Each line with the word "tokens" must appear in the answer, copied from the records.

Stored items
"""

(* ===== verification/Budget.v ===== *)
(** Call budgets: [automonique-transport-runtime/src/budget.rs].

    Token buckets over an injected clock, the Telegram budget with its
    whole-bot pause and bounded set of tracked chats, and the Slack budget with
    its per-method pauses.  A [&mut self] method returns its state beside its
    answer, on the refusing branches too: a refused claim still brings the
    buckets it looked at up to the current instant.

    Products [calls * TOKEN_SCALE] are [u64] and written with their wrap; the
    [u128] product of [refill] cannot overflow (63 by 64 bits).  [TelegramOutbound]
    and the method names are not modelled: [claim] ignores the method. *)

From Stdlib Require Import Sorted.
From S2P Require Import Prelude.

(** * Token buckets *)

Definition TOKEN_SCALE : Z := 3000000.

Record BucketSpec := mkSpec { capacity : Z; refill_per_ms : Z }.

Definition is_exact (calls window_ms : Z) : bool :=
  negb (window_ms =? 0) && negb (calls =? 0)
  && (wrap_u64 (calls * TOKEN_SCALE) mod window_ms =? 0)
  && negb (wrap_u64 (calls * TOKEN_SCALE) / window_ms =? 0).

Definition spec_new (calls window_ms : Z) : option BucketSpec :=
  if negb (is_exact calls window_ms) then None
  else Some (mkSpec (wrap_u64 (calls * TOKEN_SCALE)) (wrap_u64 (calls * TOKEN_SCALE) / window_ms)).

Definition spec_exact (calls window_ms : Z) : BucketSpec :=
  match spec_new calls window_ms with Some spec => spec | None => mkSpec 0 0 end.

Definition capacity_calls (s : BucketSpec) : Z := capacity s / TOKEN_SCALE.

Record TokenBucket := mkBucket { spec : BucketSpec; tokens : Z; observed_ms : Z }.

Definition full (s : BucketSpec) (now_ms : Z) : TokenBucket := mkBucket s (capacity s) now_ms.

Definition refill (now_ms : Z) (b : TokenBucket) : TokenBucket :=
  let elapsed := sat_i64 (now_ms - observed_ms b) in
  if elapsed <=? 0 then b
  else mkBucket (spec b)
         (Z.min (tokens b + elapsed * refill_per_ms (spec b)) (capacity (spec b))) now_ms.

"""

RESPONSE FOR THIS EXERCISE —
Record TokenBucket := mkBucket { spec : BucketSpec; tokens : Z; observed_ms : Z }.
         (Z.min (tokens b + elapsed * refill_per_ms (spec b)) (capacity (spec b))) now_ms.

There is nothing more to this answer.